Assenti com a cabeça enquanto ela fechava a porta. Era óbvio que minha mãe estava chorando. Eu a fazia chorar. Sempre eu. Se eu não tivesse surgido na vida dela, ela provavelmente seria feliz.
O cheiro de chocolate entrava em minha mente e alimentava-me psicologicamente. A voz em minha cabeça dizia para eu ir em frente e comer sem culpa. Eram só cookies, que mal poderiam fazer?
Mas aí a voz de Mia também estava lá.
"Você vai mesmo comer isso? Vai mesmo, sua porca? Por isso você é tão gorda.
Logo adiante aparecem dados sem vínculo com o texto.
(* ===== verification/DrmVmaProps.v ===== *)
(** * The mmap offset manager: interface, refinement, lookup

    The laws the manager needs of a range allocator ([range_alloc_ok]) and of
    the red-black tree library ([rbtree_ok]), the theorems on the manager that
    follow from them, and the instance for drm_mm.c that discharges them. *)

From stdpp Require Import sorting.
From S2P Require Import Prelude DrmMm DrmMmSpec DrmMmThms DrmMmScan DrmMmProps DrmVma.

(** ** Interfaces *)

(** Rebalancing keeps the entries in order; erasing drops one. *)
Class rbtree_ok (RB : rbtree) : Prop := {
  rb_insert_elements {A} (t : tree A) x : elements (rb_insert_color t x) = elements t;
  rb_erase_elements {A} `{EqDecision A} (t : tree A) (x : A) :
    elements (rb_erase t x) = list_del x (elements t)
}.

(** A sample that does not rebalance, for the witnesses. *)
Definition rbtree_sample : rbtree := {|
  rb_insert_color A t x := t;
  rb_erase A _ t x := foldr (fun y r => Node Leaf y r) Leaf (list_del x (elements t))
|}.

Lemma rbtree_sample_ok : rbtree_ok rbtree_sample.
Proof.
  split; [done|]. intros A ? t x. cbn. induction (list_del x (elements t)) as [|y l IH]; [done|].
  cbn. by rewrite IH.
Qed.

(** The promises of an allocator to its client: the nodes it serves ([node_ok]
    ones) hold disjoint non-empty ranges between [base] and [top]; a request is
    refused only when no free range is large enough. *)
Class range_alloc_ok (S : Type) (RA : range_alloc S) := {
  ra_inv : Z -> Z -> S -> Prop;
  ra_map : S -> gmap node_id (Z * Z);
  ra_init_law start size :
    0 <= start -> 0 < size -> start + size + 2 ^ 32 <= 2 ^ 64 ->
    ra_inv start (start + size) (ra_init start size) /\ ra_map (ra_init start size) = ∅;
  ra_fields_law base top s n st z :
    ra_inv base top s -> ra_map s !! n = Some (st, z) ->
    ra_start s n = st /\ ra_size s n = z /\ 0 <= st /\ 0 < z /\ st + z < 2 ^ 64;
  ra_disjoint_law base top s : ra_inv base top s -> a_disjoint (ra_map s);
  ra_allocated_law base top s n :
    ra_inv base top s -> n <> HEAD ->
    ra_node_allocated s n = bool_decide (is_Some (ra_map s !! n));
  ra_insert_law base top s n pages :
    ra_inv base top s -> n <> HEAD -> ra_map s !! n = None -> 0 < pages ->
    (ra_insert_node s n pages 0 = Ok (- ENOSPC, s) /\
     forall st, ~ a_free base top (ra_map s) st pages) \/
    (exists s' st, ra_insert_node s n pages 0 = Ok (0, s') /\ ra_inv base top s' /\
       a_free base top (ra_map s) st pages /\ ra_map s' = <[n := (st, pages)]> (ra_map s));
  ra_remove_law base top s n :
    ra_inv base top s -> n <> HEAD -> is_Some (ra_map s !! n) ->
    exists s', ra_remove_node s n = Ok s' /\ ra_inv base top (ra_clear_node s' n) /\
      ra_map (ra_clear_node s' n) = delete n (ra_map s);
  ra_takedown_law base top s :
    ra_inv base top s -> ra_takedown s = negb (bool_decide (ra_map s = ∅))
}.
Você acha que a Alice come? Você acha que alguma garota bonita come cookies? Pensei que você quisesse ser magra"
E a voz de Mia continuava em minha cabeça enquanto eu devorava os cookies aos prantos. Comecei com uma mordida. Engolir doía. Depois acabei com os três cookies de uma vez. Lágrimas escorriam de meus olhos enquanto eu sentia toda aquela comida indo para o meu estômago, inchando minha barriga e me deixando cada vez mais gorda e ridícula.
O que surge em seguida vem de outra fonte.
(* ===== verification/Atom.v ===== *)
(** * The ATOM byte-code interpreter (radeon/atom.c, atom.h, atom-bits.h)

    The video BIOS of a Radeon card holds tables of byte code that program the
    hardware; the driver runs them.  The interpreter state is [struct
    atom_context] (shared by all tables), the arguments of the running table
    (an array that nested tables see at an offset) and [atom_exec_context], one
    per running table.  A routine is a function of the state that returns a
    [run]: [Oops] is an access outside the BIOS image, the argument array, the
    work space or the scratch memory.

    The card's register callbacks, the clock, the delays and the allocator are
    the operations of the class [Card] on a device state; so are the value of an
    uninitialised variable and the result of a 32-bit shift by 32 or more, which
    C leaves undefined.  Messages are not modelled. *)

From S2P Require Import Prelude.

(** ** Constants of atom.h, atom.c and radeon_family.h *)
Definition ATOM_COND_ABOVE := 0.
Definition ATOM_COND_ABOVEOREQUAL := 1.
Definition ATOM_COND_ALWAYS := 2.
Definition ATOM_COND_BELOW := 3.
Definition ATOM_COND_BELOWOREQUAL := 4.
Definition ATOM_COND_EQUAL := 5.
Definition ATOM_COND_NOTEQUAL := 6.

Definition ATOM_PORT_ATI := 0.
Definition ATOM_PORT_PCI := 1.
Definition ATOM_PORT_SYSIO := 2.

Definition ATOM_UNIT_MICROSEC := 0.
Definition ATOM_UNIT_MILLISEC := 1.

Definition ATOM_OP_CNT := 123.
Definition ATOM_OP_EOT := 91.
Definition ATOM_CASE_MAGIC := 99.
Definition ATOM_CASE_END := 23130.

Definition ATOM_ARG_REG := 0.
Definition ATOM_ARG_PS := 1.
Definition ATOM_ARG_WS := 2.
Definition ATOM_ARG_FB := 3.
Definition ATOM_ARG_ID := 4.
Definition ATOM_ARG_IMM := 5.
Definition ATOM_ARG_PLL := 6.
Definition ATOM_ARG_MC := 7.

Definition ATOM_SRC_DWORD := 0.
Definition ATOM_SRC_WORD16 := 3.
Definition ATOM_SRC_BYTE0 := 4.

Definition ATOM_IO_MM := 0.
Definition ATOM_IO_PCI := 1.
Definition ATOM_IO_SYSIO := 2.
Definition ATOM_IO_IIO := 128.

Definition CHIP_RV515 := 21.
Definition CHIP_R600 := 27.

(** The value variables are filled with before they are assigned. *)
Definition CDCDCDCD := 3452816845.

(** ** The tables of field masks *)
Definition atom_arg_mask : list Z :=
  [4294967295; 65535; 16776960; 4294901760; 255; 65280; 16711680; 4278190080].
Definition atom_arg_shift : list Z := [0; 0; 8; 16; 0; 8; 16; 24].

Definition atom_dst_to_src : list (list Z) :=
  [[0; 0; 0; 0]; [1; 2; 3; 0]; [1; 2; 3; 0]; [1; 2; 3; 0];
   [4; 5; 6; 7]; [4; 5; 6; 7]; [4; 5; 6; 7]; [4; 5; 6; 7]].
Definition atom_def_dst : list Z := [0; 0; 1; 2; 0; 1; 2; 3].

(** The entry of a constant table; the indices used are in range. *)
Definition tab (l : list Z) (i : Z) : Z := nth (Z.to_nat i) l 0.
Definition mask_of (align : Z) : Z := tab atom_arg_mask align.
Definition shift_of (align : Z) : Z := tab atom_arg_shift align.

(** [atom_dst_to_src[(attr >> 3) & 7][(attr >> 6) & 3]] *)
Definition dst_align (attr : Z) : Z :=
  tab (nth (Z.to_nat (Z.land (Z.shiftr attr 3) 7)) atom_dst_to_src [])
      (Z.land (Z.shiftr attr 6) 3).

(** ** State *)
Record atom_context := MkCtx {
  bios : list Z;
  cmd_table : Z; data_table : Z;
  iio : list Z;
  data_block : Z;
  fb_base : Z;
  divmul0 : Z; divmul1 : Z;
  io_attr : Z;
  reg_block : Z;
  shift : Z;
  cs_equal : bool; cs_above : bool;
  io_mode : Z;
  scratch : list Z;
  scratch_size_bytes : Z;
}.

(** [ps] is the offset of the table's arguments in the array of the outermost
    call; [ws] is [None] when the pointer is NULL; [last_jump_jiffies] is [None]
    while it is uninitialised. *)
Record atom_exec_context := MkEc {
  ps : Z;
  ws : option (list Z);
  ps_shift : Z;
  start : Z;
  last_jump : Z;
  last_jump_jiffies : option Z;
  abort : bool;
}.

Definition set_data_block (v : Z) (c : atom_context) : atom_context :=
  MkCtx (bios c) (cmd_table c) (data_table c) (iio c) v (fb_base c) (divmul0 c) (divmul1 c)
    (io_attr c) (reg_block c) (shift c) (cs_equal c) (cs_above c) (io_mode c) (scratch c)
    (scratch_size_bytes c).
Definition set_fb_base (v : Z) (c : atom_context) : atom_context :=
  MkCtx (bios c) (cmd_table c) (data_table c) (iio c) (data_block c) v (divmul0 c) (divmul1 c)
    (io_attr c) (reg_block c) (shift c) (cs_equal c) (cs_above c) (io_mode c) (scratch c)
    (scratch_size_bytes c).
Definition set_divmul0 (v : Z) (c : atom_context) : atom_context :=
  MkCtx (bios c) (cmd_table c) (data_table c) (iio c) (data_block c) (fb_base c) v (divmul1 c)
    (io_attr c) (reg_block c) (shift c) (cs_equal c) (cs_above c) (io_mode c) (scratch c)
    (scratch_size_bytes c).
Definition set_divmul1 (v : Z) (c : atom_context) : atom_context :=
  MkCtx (bios c) (cmd_table c) (data_table c) (iio c) (data_block c) (fb_base c) (divmul0 c) v
    (io_attr c) (reg_block c) (shift c) (cs_equal c) (cs_above c) (io_mode c) (scratch c)
    (scratch_size_bytes c).
Definition set_io_attr (v : Z) (c : atom_context) : atom_context :=
  MkCtx (bios c) (cmd_table c) (data_table c) (iio c) (data_block c) (fb_base c) (divmul0 c)
    (divmul1 c) v (reg_block c) (shift c) (cs_equal c) (cs_above c) (io_mode c) (scratch c)
    (scratch_size_bytes c).
Definition set_reg_block (v : Z) (c : atom_context) : atom_context :=
  MkCtx (bios c) (cmd_table c) (data_table c) (iio c) (data_block c) (fb_base c) (divmul0 c)
    (divmul1 c) (io_attr c) v (shift c) (cs_equal c) (cs_above c) (io_mode c) (scratch c)
    (scratch_size_bytes c).
Definition set_shift (v : Z) (c : atom_context) : atom_context :=
  MkCtx (bios c) (cmd_table c) (data_table c) (iio c) (data_block c) (fb_base c) (divmul0 c)
    (divmul1 c) (io_attr c) (reg_block c) v (cs_equal c) (cs_above c) (io_mode c) (scratch c)
    (scratch_size_bytes c).
Definition set_cs_equal (v : bool) (c : atom_context) : atom_context :=
  MkCtx (bios c) (cmd_table c) (data_table c) (iio c) (data_block c) (fb_base c) (divmul0 c)
    (divmul1 c) (io_attr c) (reg_block c) (shift c) v (cs_above c) (io_mode c) (scratch c)
    (scratch_size_bytes c).
Definition set_cs_above (v : bool) (c : atom_context) : atom_context :=
  MkCtx (bios c) (cmd_table c) (data_table c) (iio c) (data_block c) (fb_base c) (divmul0 c)
    (divmul1 c) (io_attr c) (reg_block c) (shift c) (cs_equal c) v (io_mode c) (scratch c)
    (scratch_size_bytes c).
Definition set_io_mode (v : Z) (c : atom_context) : atom_context :=
  MkCtx (bios c) (cmd_table c) (data_table c) (iio c) (data_block c) (fb_base c) (divmul0 c)
    (divmul1 c) (io_attr c) (reg_block c) (shift c) (cs_equal c) (cs_above c) v (scratch c)
    (scratch_size_bytes c).
Definition set_scratch (v : list Z) (c : atom_context) : atom_context :=
  MkCtx (bios c) (cmd_table c) (data_table c) (iio c) (data_block c) (fb_base c) (divmul0 c)
    (divmul1 c) (io_attr c) (reg_block c) (shift c) (cs_equal c) (cs_above c) (io_mode c) v
    (scratch_size_bytes c).
Definition set_scratch_size (v : Z) (c : atom_context) : atom_context :=
  MkCtx (bios c) (cmd_table c) (data_table c) (iio c) (data_block c) (fb_base c) (divmul0 c)
    (divmul1 c) (io_attr c) (reg_block c) (shift c) (cs_equal c) (cs_above c) (io_mode c)
    (scratch c) v.
Definition set_iio (v : list Z) (c : atom_context) : atom_context :=
  MkCtx (bios c) (cmd_table c) (data_table c) v (data_block c) (fb_base c) (divmul0 c)
    (divmul1 c) (io_attr c) (reg_block c) (shift c) (cs_equal c) (cs_above c) (io_mode c)
    (scratch c) (scratch_size_bytes c).
Definition set_tables (cmd data : Z) (c : atom_context) : atom_context :=
  MkCtx (bios c) cmd data (iio c) (data_block c) (fb_base c) (divmul0 c)
    (divmul1 c) (io_attr c) (reg_block c) (shift c) (cs_equal c) (cs_above c) (io_mode c)
    (scratch c) (scratch_size_bytes c).

Definition set_ws (v : option (list Z)) (e : atom_exec_context) : atom_exec_context :=
  MkEc (ps e) v (ps_shift e) (start e) (last_jump e) (last_jump_jiffies e) (abort e).
Definition set_last_jump (v : Z) (e : atom_exec_context) : atom_exec_context :=
  MkEc (ps e) (ws e) (ps_shift e) (start e) v (last_jump_jiffies e) (abort e).
Definition set_last_jump_jiffies (v : Z) (e : atom_exec_context) : atom_exec_context :=
  MkEc (ps e) (ws e) (ps_shift e) (start e) (last_jump e) (Some v) (abort e).
Definition set_abort (v : bool) (e : atom_exec_context) : atom_exec_context :=
  MkEc (ps e) (ws e) (ps_shift e) (start e) (last_jump e) (last_jump_jiffies e) v.

(** ** The environment *)
Class Card (D : Type) := {
  reg_read : D -> Z -> Z * D;
  reg_write : D -> Z -> Z -> D;
  ioreg_read : D -> Z -> Z * D;
  ioreg_write : D -> Z -> Z -> D;
  mc_read : D -> Z -> Z * D;
  mc_write : D -> Z -> Z -> D;
  pll_read : D -> Z -> Z * D;
  pll_write : D -> Z -> Z -> D;
  family : Z;
  udelay : D -> Z -> D;
  mdelay : D -> Z -> D;
  msleep : D -> Z -> D;
  drm_can_sleep : D -> bool;
  jiffies : D -> Z * D;
  time_after : Z -> Z -> bool;
  jiffies_to_msecs : Z -> Z;
  kzalloc_ok : D -> bool * D;
  uninit : Z;
  over_shl : Z -> Z -> Z;
  over_shr : Z -> Z -> Z;
}.

(** ** Memory accesses *)
Definition arr_get {A} (l : list A) (i : Z) : run A :=
  if i <? 0 then Oops else deref (l !! Z.to_nat i).
Definition arr_set {A} (l : list A) (i : Z) (v : A) : run (list A) :=
  if (i <? 0) || (Z.of_nat (length l) <=? i) then Oops else Done (<[Z.to_nat i := v]> l).

Definition get_u8 (b : list Z) (ptr : Z) : run Z := arr_get b ptr.
Definition get_u16 (b : list Z) (ptr : Z) : run Z :=
  lo ← get_u8 b ptr; hi ← get_u8 b (ptr + 1); Done (Z.lor lo (Z.shiftl hi 8)).
Definition get_u32 (b : list Z) (ptr : Z) : run Z :=
  lo ← get_u16 b ptr; hi ← get_u16 b (ptr + 2); Done (Z.lor lo (Z.shiftl hi 16)).

Section interpreter.
Context {D : Type} `{!Card D}.

Record state := St {
  dev : D;
  ctx : atom_context;
  params : list Z;
  ec : atom_exec_context;
  debug_depth : Z;
}.

(** ** The monad of the interpreter *)
Definition M (A : Type) : Type := state -> run (A * state).
#[global] Instance M_ret : MRet M := fun _ a s => Done (a, s).
#[global] Instance M_bind : MBind M := fun _ _ k c s =>
  match c s with Done (a, s') => k a s' | Oops => Oops | Loops => Loops end.

Definition lift {A} (r : run A) : M A := fun s => a ← r; Done (a, s).
Definition get_ctx : M atom_context := fun s => Done (ctx s, s).
Definition get_ec : M atom_exec_context := fun s => Done (ec s, s).
Definition get_params : M (list Z) := fun s => Done (params s, s).
Definition upd_ctx (f : atom_context -> atom_context) : M unit :=
  fun s => Done (tt, St (dev s) (f (ctx s)) (params s) (ec s) (debug_depth s)).
Definition upd_ec (f : atom_exec_context -> atom_exec_context) : M unit :=
  fun s => Done (tt, St (dev s) (ctx s) (params s) (f (ec s)) (debug_depth s)).
Definition put_params (p : list Z) : M unit :=
  fun s => Done (tt, St (dev s) (ctx s) p (ec s) (debug_depth s)).
Definition upd_depth (k : Z) : M unit :=
  fun s => Done (tt, St (dev s) (ctx s) (params s) (ec s) (debug_depth s + k)).
(** A call that returns a value, and one that does not. *)
Definition ask {A} (f : D -> A * D) : M A :=
  fun s => Done ((f (dev s)).1, St (f (dev s)).2 (ctx s) (params s) (ec s) (debug_depth s)).
Definition tell (f : D -> D) : M unit :=
  fun s => Done (tt, St (f (dev s)) (ctx s) (params s) (ec s) (debug_depth s)).

Definition U8 (ptr : Z) : M Z := c ← get_ctx; lift (get_u8 (bios c) ptr).
Definition U16 (ptr : Z) : M Z := c ← get_ctx; lift (get_u16 (bios c) ptr).
Definition U32 (ptr : Z) : M Z := c ← get_ctx; lift (get_u32 (bios c) ptr).

(** Shifts of 32-bit values. *)
Definition shl32 (x n : Z) : Z :=
  if (0 <=? n) && (n <? 32) then u32 (Z.shiftl x n) else u32 (over_shl x n).
Definition shr32 (x n : Z) : Z :=
  if (0 <=? n) && (n <? 32) then Z.shiftr x n else u32 (over_shr x n).
Definition not32 (x : Z) : Z := u32 (Z.lnot x).

(** ** Indirect IO programs *)

(** [0xFFFFFFFF >> (32 - len)] *)
Definition iio_mask (len : Z) : Z := shr32 4294967295 (32 - len).

(** The three MOVE instructions: the field of [len] bits at [from] of [src]
    goes to [to] in [temp]. *)
Definition iio_move (temp src len from to : Z) : Z :=
  Z.lor (Z.land temp (not32 (shl32 (iio_mask len) to)))
        (shl32 (Z.land (shr32 src from) (iio_mask len)) to).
Por que você comeu, Penelope? Por quê? Estávamos indo tão bem... Agora terei que te forçar a ir ao banheiro... Você sabe muito bem o que deve fazer. Deveria ter pensado antes de engolir tudo aquilo, dizia Mia. Ela me obrigava a abrir a tampa da privada. Ela me obrigava a pegar minha escova de dentes verde e colocá-la em minha garganta. Doía. Eu queria não precisar fazer isso, mas eu falhei... De novo. Logo senti a queimação em minha garganta e aquele gosto terrível. Aquele cheiro... Era tudo nojento. Eu era nojenta.
Coloquei a escova mais algumas vezes goela abaixo até nada mais sair dali. Deitei-me no chão do banheiro, como já havia feito várias vezes, tentando ser silenciosa ao chorar para não fazer minha mãe se sentir pior.
É isso que você ganha por quebrar as regras.